• [Work request]:
What is the number of lines in the following data that contain "mkWallet"? Answer with the number alone.

• [Supplied material]:
(* ===== verification/Objects.v ===== *)
(** * The object model

    Object metadata and the nine concrete object types of the runtime
    (src/runtime/src/objects/base.rs, src/runtime/src/objects/types.rs), the
    trait [Object] as functions on the tagged union [BoxedObject], and the
    object-write capability check of src/runtime/src/capabilities/checker.rs.
    [bincode] is a parameter: the class [Bincode] and its laws.  The class [Ledger]
    is what the fee code sees of a store. *)

From stdpp Require Import gmap strings list.
From S2P Require Import Prelude Errors.

(** ** Base types *)

(* @src src/runtime/src/objects/base.rs:56-70 ObjectType *)
Inductive ObjectType : Type :=
| TWallet
| TBalance
| TToken
| TLiquidityPool
| TVault
| TGovernanceProposal
| TIdentity
| TExecutionReceipt
| TContract (schema : id32).

#[export] Instance ObjectType_eq_dec : EqDecision ObjectType.
Proof. solve_decision. Defined.

(* @src src/runtime/src/objects/base.rs:72-77 AccessMode *)
Inductive AccessMode : Type := ReadOnly | ReadWrite.

#[export] Instance AccessMode_eq_dec : EqDecision AccessMode.
Proof. solve_decision. Defined.

(* @src src/runtime/src/objects/base.rs:79-84 ObjectAccess *)
Record ObjectAccess : Type := mkAccess {
  object_id : id32;
  mode : AccessMode }.

#[export] Instance ObjectAccess_eq_dec : EqDecision ObjectAccess.
Proof. solve_decision. Defined.

Module ObjectAccess.
(* @src src/runtime/src/objects/types.rs:685-687 ObjectAccess::read *)
Definition read (id : id32) : ObjectAccess := mkAccess id ReadOnly.
(* @src src/runtime/src/objects/types.rs:689-691 ObjectAccess::write *)
Definition write (id : id32) : ObjectAccess := mkAccess id ReadWrite.
End ObjectAccess.

(* @src src/runtime/src/objects/base.rs:89-98 ObjectMeta *)
Record ObjectMeta : Type := mkMeta {
  id : id32;
  object_type : ObjectType;
  owner : id32;
  version : Z;
  created_at : Z;
  updated_at : Z }.

Module ObjectMeta.
(* @src src/runtime/src/objects/base.rs:101-110 ObjectMeta::new *)
Definition new (oid : id32) (t : ObjectType) (own : id32) (now : Z) : ObjectMeta :=
  mkMeta oid t own 0 now now.
End ObjectMeta.

Definition set_version (m : ObjectMeta) (v : Z) : ObjectMeta :=
  mkMeta (id m) (object_type m) (owner m) v (created_at m) (updated_at m).
Definition set_owner (m : ObjectMeta) (o : id32) : ObjectMeta :=
  mkMeta (id m) (object_type m) o (version m) (created_at m) (updated_at m).
Definition set_updated_at (m : ObjectMeta) (t : Z) : ObjectMeta :=
  mkMeta (id m) (object_type m) (owner m) (version m) (created_at m) t.

(** ** Concrete objects *)

(* @src src/runtime/src/objects/types.rs:146-154 WalletObject *)
Record WalletObject : Type := mkWallet {
  wal_meta : ObjectMeta;
  wal_address : id32;
  authorized_keys : list id32;
  wal_nonce : Z }.

(* @src src/runtime/src/objects/types.rs:182-191 BalanceObject *)
Record BalanceObject : Type := mkBalance {
  bal_meta : ObjectMeta;
  bal_owner : id32;
  bal_asset_id : id32;
  amount : Z;
  locked_amount : Z }.

(* @src src/runtime/src/objects/types.rs:230-241 TokenObject *)
Record TokenObject : Type := mkToken {
  tok_meta : ObjectMeta;
  tok_asset_id : id32;
  symbol : string;
  decimals : Z;
  total_supply : Z;
  max_supply : option Z;
  mint_authority : option id32 }.

(* @src src/runtime/src/objects/types.rs:280-294 LiquidityPoolObject *)
Record LiquidityPoolObject : Type := mkPool {
  pool_meta : ObjectMeta;
  asset_a : id32;
  asset_b : id32;
  reserve_a : Z;
  reserve_b : Z;
  fee_bps : Z;
  lp_token_id : id32;
  total_lp_supply : Z }.

(* @src src/runtime/src/objects/types.rs:366-375 VaultObject *)
Record VaultObject : Type := mkVault {
  vault_meta : ObjectMeta;
  vault_asset_id : id32;
  deposited_amount : Z;
  strategy_id : option id32;
  withdrawal_lock_until : Z }.

(* @src src/runtime/src/objects/types.rs:409-415 ProposalStatus *)
Inductive ProposalStatus : Type := Active | Passed | Rejected | Expired.

(* @src src/runtime/src/objects/types.rs:417-430 GovernanceProposalObject *)
Record GovernanceProposalObject : Type := mkProposal {
  prop_meta : ObjectMeta;
  proposal_id : Z;
  proposer : id32;
  title : string;
  description : string;
  vote_yes : Z;
  vote_no : Z;
  vote_abstain : Z;
  deadline_epoch : Z;
  prop_status : ProposalStatus }.

(* @src src/runtime/src/objects/types.rs:473-482 IdentityObject *)
Record IdentityObject : Type := mkIdentity {
  ident_meta : ObjectMeta;
  ident_address : id32;
  display_name : string;
  verified : bool;
  reputation_score : Z;
  kyc_tier : Z }.

(* @src src/runtime/src/objects/types.rs:518-530 ExecutionReceiptObject *)
Record ExecutionReceiptObject : Type := mkReceiptObject {
  rcpt_meta : ObjectMeta;
  rcpt_tx_id : id32;
  rcpt_success : bool;
  rcpt_affected_objects : list id32;
  old_versions : list (id32 * Z);
  new_versions : list (id32 * Z);
  error_code : option Z;
  rcpt_gas_used : Z;
  executed_at_epoch : Z }.

(* @src src/runtime/src/objects/types.rs:570-591 ContractObject *)
Record ContractObject : Type := mkContract {
  con_meta : ObjectMeta;
  con_schema_id : id32;
  state : bytes;
  state_hash : id32;
  created_by : id32;
  admin : option id32;
  max_state_bytes : Z }.

Module WalletObject.
(* @src src/runtime/src/objects/types.rs:157-164 WalletObject::new *)
Definition new (oid own address : id32) (now : Z) : WalletObject :=
  mkWallet (ObjectMeta.new oid TWallet own now) address [own] 0.
End WalletObject.

Module BalanceObject.
(* @src src/runtime/src/objects/types.rs:194-208 BalanceObject::new *)
Definition new (oid own asset : id32) (amt now : Z) : BalanceObject :=
  mkBalance (ObjectMeta.new oid TBalance own now) own asset amt 0.

(* @src src/runtime/src/objects/types.rs:210-212 BalanceObject::available *)
Definition available (b : BalanceObject) : Z := sat_sub (amount b) (locked_amount b).
End BalanceObject.

Definition set_bal_meta (b : BalanceObject) (m : ObjectMeta) : BalanceObject :=
  mkBalance m (bal_owner b) (bal_asset_id b) (amount b) (locked_amount b).
Definition set_bal_owner (b : BalanceObject) (o : id32) : BalanceObject :=
  mkBalance (bal_meta b) o (bal_asset_id b) (amount b) (locked_amount b).
Definition set_amount (b : BalanceObject) (a : Z) : BalanceObject :=
  mkBalance (bal_meta b) (bal_owner b) (bal_asset_id b) a (locked_amount b).
Definition set_locked (b : BalanceObject) (l : Z) : BalanceObject :=
  mkBalance (bal_meta b) (bal_owner b) (bal_asset_id b) (amount b) l.

Module TokenObject.
(* @src src/runtime/src/objects/types.rs:244-262 TokenObject::new *)
Definition new (oid own asset : id32) (sym : string) (dec supply now : Z) : TokenObject :=
  mkToken (ObjectMeta.new oid TToken own now) asset sym dec supply None (Some own).
End TokenObject.

Definition set_max_supply (t : TokenObject) (m : option Z) : TokenObject :=
  mkToken (tok_meta t) (tok_asset_id t) (symbol t) (decimals t) (total_supply t) m
    (mint_authority t).
Definition set_mint_authority (t : TokenObject) (a : option id32) : TokenObject :=
  mkToken (tok_meta t) (tok_asset_id t) (symbol t) (decimals t) (total_supply t)
    (max_supply t) a.

Module LiquidityPoolObject.
(* @src src/runtime/src/objects/types.rs:297-318 LiquidityPoolObject::new *)
Definition new (oid own a b : id32) (ra rb fee : Z) (lp : id32) (now : Z) : LiquidityPoolObject :=
  mkPool (ObjectMeta.new oid TLiquidityPool own now) a b ra rb fee lp 0.

(* @src src/runtime/src/objects/types.rs:320-348 LiquidityPoolObject::compute_output *)
Definition compute_output `{U256} (p : LiquidityPoolObject) (input : Z) (input_is_a : bool)
  : outcome Empty_set Z :=
  let '(r_in, r_out) :=
    if input_is_a then (reserve_a p, reserve_b p) else (reserve_b p, reserve_a p) in
  fee_factor ← expect (u256_sub 10000 (fee_bps p));
  x ← expect (u256_mul input fee_factor);
  numerator ← expect (u256_mul x r_out);
  y ← expect (u256_mul r_in 10000);
  z ← expect (u256_mul input fee_factor);
  denominator ← expect (u256_add y z);
  if decide (denominator = 0) then Ok 0 else
  result ← expect (u256_div numerator denominator);
  if decide (u128_max < result) then Ok u128_max else Ok result.
End LiquidityPoolObject.

Definition set_pool_meta (p : LiquidityPoolObject) (m : ObjectMeta) : LiquidityPoolObject :=
  mkPool m (asset_a p) (asset_b p) (reserve_a p) (reserve_b p) (fee_bps p) (lp_token_id p)
    (total_lp_supply p).
Definition set_reserves (p : LiquidityPoolObject) (ra rb : Z) : LiquidityPoolObject :=
  mkPool (pool_meta p) (asset_a p) (asset_b p) ra rb (fee_bps p) (lp_token_id p)
    (total_lp_supply p).

Module VaultObject.
(* @src src/runtime/src/objects/types.rs:378-391 VaultObject::new *)
Definition new (oid own asset : id32) (now : Z) : VaultObject :=
  mkVault (ObjectMeta.new oid TVault own now) asset 0 None 0.
End VaultObject.

Definition set_vault_meta (v : VaultObject) (m : ObjectMeta) : VaultObject :=
  mkVault m (vault_asset_id v) (deposited_amount v) (strategy_id v) (withdrawal_lock_until v).

Module GovernanceProposalObject.
(* @src src/runtime/src/objects/types.rs:433-455 GovernanceProposalObject::new *)
Definition new (oid own : id32) (pid : Z) (prop : id32) (t d : string) (deadline now : Z)
  : GovernanceProposalObject :=
  mkProposal (ObjectMeta.new oid TGovernanceProposal own now) pid prop t d 0 0 0 deadline Active.
End GovernanceProposalObject.

Module IdentityObject.
(* @src src/runtime/src/objects/types.rs:485-500 IdentityObject::new *)
Definition new (oid own address : id32) (name : string) (now : Z) : IdentityObject :=
  mkIdentity (ObjectMeta.new oid TIdentity own now) address name false 0 0.
End IdentityObject.

Module ExecutionReceiptObject.
(* @src src/runtime/src/objects/types.rs:533-551 ExecutionReceiptObject::new *)
Definition new (oid own tx : id32) (ok : bool) (now : Z) : ExecutionReceiptObject :=
  mkReceiptObject (ObjectMeta.new oid TExecutionReceipt own now) tx ok [] [] [] None 0 now.
End ExecutionReceiptObject.

Module ContractObject.
(* @src src/runtime/src/objects/types.rs:594-620 ContractObject::new *)
Definition new `{Sha256} (oid own schema : id32) (initial_state : bytes) (max_bytes now : Z)
  : ContractObject :=
  mkContract (ObjectMeta.new oid (TContract schema) own now) schema initial_state
    (sha256 initial_state) own (Some own) max_bytes.

(* @src src/runtime/src/objects/types.rs:622-630 ContractObject::set_state *)
Definition set_state `{Sha256} (c : ContractObject) (new_state : bytes) : ContractObject :=
  mkContract (con_meta c) (con_schema_id c) new_state (sha256 new_state) (created_by c)
    (admin c) (max_state_bytes c).

(* @src src/runtime/src/objects/types.rs:632-635 ContractObject::state_size *)
Definition state_size (c : ContractObject) : Z := wrapu 64 (Z.of_nat (length (state c))).
End ContractObject.

Definition set_con_meta (c : ContractObject) (m : ObjectMeta) : ContractObject :=
  mkContract m (con_schema_id c) (state c) (state_hash c) (created_by c) (admin c)
    (max_state_bytes c).

(** ** The trait [Object] on the union of the concrete types *)

(* @src src/runtime/src/objects/base.rs:123-124 BoxedObject *)
Inductive BoxedObject : Type :=
| OWallet (w : WalletObject)
| OBalance (b : BalanceObject)
| OToken (t : TokenObject)
| OPool (p : LiquidityPoolObject)
| OVault (v : VaultObject)
| OProposal (p : GovernanceProposalObject)
| OIdentity (i : IdentityObject)
| OReceipt (r : ExecutionReceiptObject)
| OContract (c : ContractObject).

Module Object.
(* @src src/runtime/src/objects/base.rs:113-116 Object::meta *)
Definition meta (o : BoxedObject) : ObjectMeta :=
  match o with
  | OWallet w => wal_meta w
  | OBalance b => bal_meta b
  | OToken t => tok_meta t
  | OPool p => pool_meta p
  | OVault v => vault_meta v
  | OProposal p => prop_meta p
  | OIdentity i => ident_meta i
  | OReceipt r => rcpt_meta r
  | OContract c => con_meta c
  end.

• [Task output]:
2